Place

Boston Village Exhibits

White cement play boat with green trim in grass beside three panels. M.D. Garage across the street.
A canal play boat and several exhibits are beside the Towpath Trail in Boston.

NPS / Arrye Rosser

Quick Facts

Audio Description, Benches/Seating, Bicycle - Rack, Food/Drink - Ice Cream, Food/Drink - Snacks, Gifts/Souvenirs/Books, Historical/Interpretive Information/Exhibits, Picnic Table, Tactile Exhibit, Wheelchair Accessible

Boston boomed after the Ohio & Erie Canal opened in 1827. A cluster of outdoor exhibits features Boston’s canal era businesses, including its role in boat building. Boatyards produced the long, barge-like boats that carried passengers and freight. A play structure in the exhibit cluster lets people experience a scale model of a partial canal boat.

This exhibit cluster is also a good location to see some basic features of the canal. The exhibits are adjacent to the towpath. Today, it is a popular recreational trail. Historically, mules and horses walked the towpath to pull canal boats. These sure-footed animals powered the boats, which did not have motors. The now-dry canal ditch is on the other side of the towpath from the exhibits. Workers dug it by hand to be 40 feet wide and four feet deep.

During the canal heyday, about half of the boats on the canal were built in Boston and Peninsula. Boston had three boatyards in 1856, the year featured in a bird’s eye drawing of the village in the exhibits. The drawing shows a bustling boatyard on the far side of the canal from the exhibits, a blacksmith shop, and a lumberyard.
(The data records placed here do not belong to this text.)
(* ===== verification/Reconciler.v ===== *)
(** * internal/agent/reconciler.go: the agent acts on a decision

    Every few seconds the agent asks for a decision and makes its host agree
    with it.  The host is reached through the controllers' interfaces, here the
    record [Controllers] of operations on an abstract host [H], with the laws
    [ControllerLaws] that say what the interfaces promise about the VIP and the
    writer behind it; a host whose failures the operations draw from a script
    is an instance.  [Decision] is the request to the controllers: its outcome
    is an argument.  [errors.Join] of a list is the list; it is nil when empty. *)
From S2P Require Import Prelude GoStd Model AgentProtocol.

(** The fields of [agent.ClusterPolicy] the reconciler reads. *)
Record ClusterPolicy : Type := mkPolicy {
  pol_ClusterID : ResourceID; pol_InstanceID : ResourceID; pol_Engine : Engine
}.
Record MySQLIsolationStatus : Type := mkIsolationStatus {
  mi_DatabaseReachable : bool; mi_ServiceRunning : bool; mi_ReadOnly : bool;
  mi_SuperReadOnly : bool; mi_RestartReadOnly : bool; mi_PersistedReadOnly : bool
}.
Record ReconcileResult : Type := mkReconcileResult {
  res_ClusterID : ResourceID; res_InstanceID : ResourceID; res_Action : ReconcileAction; res_Message : string
}.

(** ** The controllers *)

(** A call changes the host and fails or answers. *)
Definition call (H E A : Type) : Type := H → H * result E A.

Record PostgreSQLController (H E : Type) : Type := mkPostgreSQL {
  (** whether the service runs and is in recovery; the flags may be known
      beside an error *)
  pg_Status : H → H * (bool * bool * option E);
  pg_Stop : call H E unit;
  (** the optional interfaces a controller may implement *)
  pg_StandbyIntent : option (call H E bool);
  pg_RecoveryGuardVerify : option (ResourceID → call H E unit);
  pg_RecoveryGuardRelease : option (ResourceID → call H E unit)
}.
Record Controllers (H E : Type) : Type := mkControllers {
  vip_Status : call H E bool; vip_Acquire : call H E unit; vip_Release : call H E unit;
  role_PersistReadOnly : bool → call H E unit; role_Status : call H E (bool * bool);
  role_IsolationStatus : option (call H E MySQLIsolationStatus);
  role_RecoveryReplicaVerify : option (ResourceID → call H E unit);
  postgresql : option (PostgreSQLController H E)
}.
Arguments pg_Status {H E}. Arguments pg_Stop {H E}. Arguments pg_StandbyIntent {H E}.
Arguments pg_RecoveryGuardVerify {H E}. Arguments pg_RecoveryGuardRelease {H E}.
Arguments vip_Status {H E}. Arguments vip_Acquire {H E}. Arguments vip_Release {H E}.
Arguments role_PersistReadOnly {H E}. Arguments role_Status {H E}. Arguments role_IsolationStatus {H E}.
Arguments role_RecoveryReplicaVerify {H E}. Arguments postgresql {H E}.
Lemma sruns_inv {A} (p : prog A) s t s' a : sruns p s t s' a →
  match p with
  | Ret b => t = [] ∧ a = b ∧ rtc step s s'
  | Call c k => ∃ s1 x s2 t', t = (s1, existT c x) :: t' ∧ rtc step s s1 ∧ answers c s1 x s2 ∧ sruns (k x) s2 t' s' a
  end.
Proof. intros []; [done|by eauto 10]. Qed.
Lemma sruns_bind {A B} (p : prog A) (f : A → prog B) s t s' b : sruns (pbind p f) s t s' b →
  ∃ t1 t2 s1 a, t = t1 ++ t2 ∧ sruns p s t1 s1 a ∧ sruns (f a) s1 t2 s' b.
Proof.
  revert s t. induction p as [a|c k IH]; intros s t Hr.
  { exists [], t, s, a. split_and!; [done|constructor; apply rtc_refl|exact Hr]. }
  apply sruns_inv in Hr as (s1 & x & s2 & t' & -> & Hs & Hx & Hr). destruct (IH x _ _ Hr) as (t1 & t2 & s3 & a & -> & H1 & H2).
  exists ((s1, existT c x) :: t1), t2, s3, a. split_and!; [done|by econstructor|exact H2].
Qed.
Lemma sruns_ebind_ok {E A B} (p : prog (result E A)) (f : A → prog (result E B)) s t s' b : sruns (ebind p f) s t s' (Ok b) →
  ∃ t1 t2 s1 a, t = t1 ++ t2 ∧ sruns p s t1 s1 (Ok a) ∧ sruns (f a) s1 t2 s' (Ok b).
Proof.
  intros (t1 & t2 & s1 & [a|e] & -> & H1 & H2)%sruns_bind; [by eauto 10|].
  apply sruns_inv in H2. destruct H2 as (_ & H2 & _). discriminate H2.
Qed.
(** The trace alone. *)
Lemma sruns_runs {A} (p : prog A) s t s' a : sruns p s t s' a → runs p t.*2 a.
Proof. induction 1; cbn; by constructor. Qed.
Lemma sruns_or_else_ok {E F A} (p : prog (result E A)) (f : E → prog (result F A)) s t s' a :
  (∀ e, failing (f e)) → sruns (on_error p f) s t s' (Ok a) → ∃ s1, sruns p s t s1 (Ok a) ∧ rtc step s1 s'.
Proof.
  intros Hf (t1 & t2 & s1 & [b|e] & -> & H1 & H2)%sruns_bind.
  - apply sruns_inv in H2 as (-> & [= ->] & Hs). exists s1. by rewrite app_nil_r.
  - apply sruns_runs in H2. by apply failing_ok in H2.
Qed.
Lemma sruns_called c s t s' x : sruns (call c) s t s' x →
  ∃ s1 s2, t = [(s1, existT c x)] ∧ rtc step s s1 ∧ answers c s1 x s2 ∧ rtc step s2 s'.
Proof. intros (s1 & y & s2 & t' & -> & Hs & Hx & (-> & -> & Hs')%sruns_inv)%sruns_inv. by exists s1, s2. Qed.
(** Running against a given environment. *)
Fixpoint strace (handle : ∀ c : action, S → S * answer c) {A} (p : prog A) (s : S) : history * S * A :=
  match p with
  | Ret a => ([], s, a)
  | Call c k =>
      let '(s2, x) := handle c s in
      let '(t, s', a) := strace handle (k x) s2 in ((s, existT c x) :: t, s', a)
  end.
Lemma strace_sruns handle {A} (p : prog A) s : (∀ c s, answers c s (handle c s).2 (handle c s).1) →
  sruns p s (strace handle p s).1.1 (strace handle p s).1.2 (strace handle p s).2.
Proof.
  intros Hh. revert s. induction p as [a|c k IH]; intros s; cbn; [constructor; apply rtc_refl|].
  specialize (Hh c s). destruct (handle c s) as [s2 x]. specialize (IH x s2). destruct (strace handle (k x) s2) as [[t s'] a].
  by econstructor; [apply rtc_refl|exact Hh|].
Qed.
Definition wait_query (position : string) : string :=
  "SELECT WAIT_FOR_EXECUTED_GTID_SET(" +:+ mysqlStringLiteral position +:+ ", 30) AS wait_result".
(** The answer to [wait_query]: the position has been executed. *)
Definition wait_succeeded (r : result sql_error (list Row)) : bool :=
  match r with Ok [row] => TrimSpace (mget row "wait_result") == "0" | _ => false end.
Definition waitForExecutedGTIDSet (ctx : Context) (endpoint : SQLEndpoint) (credentials : Credentials) (position : string)
  : prog (result string unit) :=
  let position := TrimSpace position in
  _ ←! ensure (is_ok (ParseGTIDSet position)) "GTID position is invalid";
  r ←? perform (Query ctx endpoint credentials (wait_query position));
  ensure (wait_succeeded r) "GTID position was not executed within 30 seconds".
Definition queryExecutedGTIDSet (ctx : Context) (endpoint : SQLEndpoint) (credentials : Credentials)
  : prog (result string GTIDSet) :=
  rows ←! (perform (Query ctx endpoint credentials gtidPositionQuery) or_else (λ _, fail "query GTID position"));
  Ret (match rows with
       | [row] =>
           match row !! "gtid_executed" with
           | Some position => match ParseGTIDSet position with Ok set => Ok set | Err _ => Err "parse GTID position" end
           | None => Err "GTID position query omitted gtid_executed"
           end
       | _ => Err "GTID position query returned several rows"
       end).

(** ** Reparenting a follower *)

Definition followerReplicationStartTimeout : Duration := 30 * Second.
Definition followerReplicationPollInterval : Duration := 250 * Millisecond.
Definition followerReplicationStableSamples : nat := 3.
Definition replicationSourceConnectRetry : Z := 5.
Definition replicationSourceRetryCount : Z := 86400.
(** The target was told to accept writes; it was told not to. *)
Definition enabling (e : event) : Prop := ∃ ctx cr x, e = existT (Exec ctx T cr setReadOnlyOff) x.
Definition is_enabling (e : event) : bool := match projT1 e with Exec _ _ _ statement => statement == setReadOnlyOff | _ => false end.
Lemma enabling_split t : existsb is_enabling t = true → ∃ before ctx endpoint cr x after,
  t = before ++ existT (Exec ctx endpoint cr setReadOnlyOff) x :: after.
Proof.
  intros (e & Hin & He)%existsb_exists. apply list_elem_of_In, list_elem_of_split in Hin as (before & after & ->).
  destruct e as [[] x]; try discriminate He. apply bool_decide_eq_true_1 in He as ->. by eexists before, _, _, _, x, after.
Qed.
Definition fence_tried (e : event) : Prop := ∃ ctx cr x, e = existT (Exec ctx T cr setSuperReadOnlyOn) x.
Definition lease_stable (e : event) : Prop := ∃ ctx, e = existT (FinalizeTransition ctx) (Ok tt).
Definition refenced (t : list event) : Prop :=
  then_occurs (accepted T setSuperReadOnlyOn) (accepted T setReadOnlyOn) t ∨
  occurs (answered T identityQuery (λ r, fenced_answer r = true)) t.
(** After each enabling statement the target was fenced again, unless the monitor has it enabled. *)
Definition meant_target (t : list event) (m : Evidence) : Prop :=
  ∀ t1 e t2, t = t1 ++ e :: t2 → enabling e → refenced t2 ∨
    (ev_enabled m = true ∧ (ev_tsuper m = true → occurs (accepted T setSuperReadOnlyOn) t2) ∧
     (ev_tried m = true → occurs fence_tried t2)).
Lemma refenced_more t e : refenced t → refenced (t ++ [e]).
Proof. intros [?|?]; [left; apply then_occurs_more; auto|right; apply occurs_more; auto]. Qed.
(** One event that is not an enabling statement. *)
Lemma meant_target_more t e m m' : meant_target t m → ¬ enabling e →
  (ev_enabled m = true → ev_enabled m' = false →
     answered T identityQuery (λ r, fenced_answer r = true) e ∨ (ev_tsuper m = true ∧ accepted T setReadOnlyOn e)) →
  (ev_tsuper m' = true → ev_tsuper m = true ∨ accepted T setSuperReadOnlyOn e) →
  (ev_tried m' = true → ev_tried m = true ∨ fence_tried e) → meant_target (t ++ [e]) m'.
Proof.
  intros Hm Hne Hen Hsup Htr t1 x t2 Heq Hx. destruct t2 as [|y t2 _] using rev_ind.
  { apply app_inj_tail in Heq as [_ ->]. done. }
  rewrite app_comm_cons, app_assoc in Heq. apply app_inj_tail in Heq as [-> <-].
  destruct (Hm t1 x t2 eq_refl Hx) as [Hr|(He & Hs & Ht)]; [left; by apply refenced_more|].
  destruct (ev_enabled m') eqn:He'.
  - right. split; [done|]. split; intros Hq; apply occurs_more; [destruct (Hsup Hq)|destruct (Htr Hq)]; auto.
  - left. destruct (Hen He eq_refl) as [Ha|[Hq Ha]]; [right; by apply occurs_more; right|left; apply then_occurs_more; auto].
Qed.
Lemma meant_target_same t e m m' : meant_target t m → ¬ enabling e → ev_enabled m' = ev_enabled m → ev_tsuper m' = ev_tsuper m →
  ev_tried m' = ev_tried m → meant_target (t ++ [e]) m'.
Proof. intros Hm Hne He Hs Ht. apply (meant_target_more t e m); [done|done|congruence|rewrite Hs; auto|rewrite Ht; auto]. Qed.
Lemma at_source_target endpoint statement ok m : let m' := at_source S endpoint statement ok m in
  ev_enabled m' = ev_enabled m ∧ ev_tsuper m' = ev_tsuper m ∧ ev_tried m' = ev_tried m.
Proof. unfold at_source. by repeat case_match. Qed.
Lemma on_query_target endpoint query r m : let m' := on_query S T endpoint query r m in
  ev_tsuper m' = ev_tsuper m ∧ ev_tried m' = ev_tried m ∧
  (ev_enabled m = true → ev_enabled m' = false → endpoint = T ∧ query = identityQuery ∧ fenced_answer r = true).
Proof.
  unfold on_query. cbn zeta.
  assert (∀ (b : bool) (f : Evidence → Evidence) m', (∀ m, ev_tsuper (f m) = ev_tsuper m ∧ ev_tried (f m) = ev_tried m ∧ ev_enabled (f m) = ev_enabled m) →
    let m2 := if b then f m' else m' in ev_tsuper m2 = ev_tsuper m' ∧ ev_tried m2 = ev_tried m' ∧ ev_enabled m2 = ev_enabled m') as Hif.
  { intros [|] f m' Hf; [apply Hf|done]. }
  destruct (Hif ((endpoint == S) && (query == identityQuery)) (λ m, m <| ev_seen := fenced_answer r |>) m ltac:(done)) as (<- & <- & <-).
  generalize (if (endpoint == S) && (query == identityQuery) then m <| ev_seen := fenced_answer r |> else m). clear m. intros m.
  set (m1 := if _ && fenced_answer r then _ else m).
  match goal with |- context [if ?b && wait_succeeded r then _ else _] =>
    destruct (Hif (b && wait_succeeded r) (λ m, m <| ev_ready := true |>) m1 ltac:(done)) as (H1 & H2 & H3);
    generalize dependent (if b && wait_succeeded r then m1 <| ev_ready := true |> else m1) end.
  intros m2 H1 H2 H3.
  destruct (Hif ((endpoint == S) && (query == gtidPositionQuery) && ev_fenced m2) (λ m, m <| ev_captured := position_of r |>) m2 ltac:(done)) as (-> & -> & ->).
  rewrite H1, H2, H3. subst m1. destruct (_ && fenced_answer r) eqn:Hb; [|split_and!; [done..|congruence]].
  repeat bsimpl_step. by split_and!.
Qed.
Lemma query_meant_target t ctx endpoint cr query r m : meant_target t m →
  meant_target (t ++ [existT (Query ctx endpoint cr query) r]) (on_query S T endpoint query r m).
Proof.
  intros Hm. destruct (on_query_target endpoint query r m) as (Hs & Ht & He). apply (meant_target_more t _ m); [done|..].
  - by intros (? & ? & ? & [=]).
  - intros H1 H2. destruct (He H1 H2) as (-> & -> & Hf). left. by exists ctx, cr, r.
  - rewrite Hs. auto.
  - rewrite Ht. auto.
Qed.
Lemma statement_meant_target t ctx endpoint cr statement x m : meant_target t m →
  meant_target (t ++ [existT (Exec ctx endpoint cr statement) x]) (on_statement S T endpoint statement (is_ok x) m).
Proof.
  intros Hm. unfold on_statement. destruct (at_source_target endpoint statement (is_ok x) m) as (H1 & H2 & H3). revert H1 H2 H3.
  generalize (at_source S endpoint statement (is_ok x) m). intros m0 H1 H2 H3.
  assert (meant_target t m0) as Hm0 by (unfold meant_target in *; by rewrite H1, H2, H3). clear m H1 H2 H3 Hm.
  assert (∀ m', meant_target (t ++ [existT (Exec ctx endpoint cr statement) x]) m' →
    meant_target (t ++ [existT (Exec ctx endpoint cr statement) x]) (m' <| ev_mutated ::= orb (negb (rejected_fence S endpoint statement (is_ok x))) |>)) as Hmut.
  { unfold meant_target. by destruct m'. }
  apply Hmut. unfold at_target.
  assert (endpoint ≠ T ∨ statement ≠ setReadOnlyOff → ¬ enabling (existT (Exec ctx endpoint cr statement) x)) as Hne.
  { intros Hd (? & ? & ? & [= -> -> -> ->]). naive_solver. }
  case_bool_decide as He; [subst endpoint|by apply (meant_target_same t _ m0); auto].
  case_bool_decide as Ho; [subst statement|].
  { intros t1 e t2 _ _. right. by split_and!. }
  case_bool_decide as Hs; [subst statement|].
  { apply (meant_target_more t _ m0); [done|by auto|cbn; congruence|..].
    - cbn. intros [Hok|]%orb_prop; [|auto]. right. exists ctx, cr. by destruct x as [[]|].
    - intros _. right. by exists ctx, cr, x. }
  case_bool_decide as Hr; [subst statement|by apply (meant_target_same t _ m0); auto].
  apply (meant_target_more t _ m0); [done|by auto|cbn|cbn; auto|cbn; auto].
  intros ->. rewrite andb_true_r. intros [Hok Hq]%negb_false_iff%andb_prop. right. split; [done|]. exists ctx, cr. by destruct x as [[]|].
Qed.
Lemma watch_meant_target t : meant_target t (watch (observe S T) no_evidence t).
Proof.
  induction t as [|[c x] t IH] using rev_ind; [by intros [|]|]. rewrite watch_snoc. revert IH. generalize (watch (observe S T) no_evidence t). intros m Hm.
  destruct c; try (by apply query_meant_target); try (by apply statement_meant_target);
    (apply (meant_target_same t _ m); [done|by intros (? & ? & ? & [=])|..]); unfold observe; cbn; by try case_match.
Qed.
Canal boats included passenger packets and cargo boats. The latter are featured in the exhibits. The size and shape of a canal boat was determined by the smallest lock, which on the Ohio & Erie Canal is 75 feet long by 15 feet wide. The wide, flat-bottomed hull of the boats provided maximum space for cargo while allowing the boat to operate in the canal’s shallow water. Crew and passenger cabins were located at the bow and stern of the boat, while a structure in the middle served as stables for the mules.

Other businesses took advantage of the canal boom. Julian Edson had a sawmill and gristmill. Jim and Lucy Brown owned the Commercial Hotel, which stood in the location of MD Garage, as well as a small store.

The Boston Land and Manufacturing Company opened across the street along the towpath in 1835. Notice how the building is not square. Its side façade parallels the canal. Its front façade parallels the road. As a result, it has a rhomboid shape. Today, it houses a store with food and gifts operated by the Conservancy for Cuyahoga Valley National Park.

Bring yourself into the past by imagining how the sensory experience of Boston would have been different from today. Imagine the banging hammer of a blacksmith; the smell of wet, steamed wood coming from a boatyard; and the sight of work men loading a canal boat and well-dressed passengers hurrying into Commercial Hotel.

Fortune is fickle. While the town boomed in the 1830s, competition from trains had made an impact by the 1850s. By 1860, the Browns’ business ventures were over and a decade later, Edson’s had crashed as well. Boston would boom again. To learn more about that boom, cross the street to the exhibit adjacent to Boston Store or follow Boston Mills Road west over the Cuyahoga River to the Boston Mill Visitor Center.

To explore more canal era history, walk the towpath north less than 0.1 mile to Lock 32. An exhibit describes the role of locks in the canal system. Stumpy Basin, where boats could turn around or park, is one mile south along the towpath. Find comprehensive, family-friendly exhibits about the canal at Canal Exploration Center, located nine miles north along the Towpath Trail. It is open seasonally.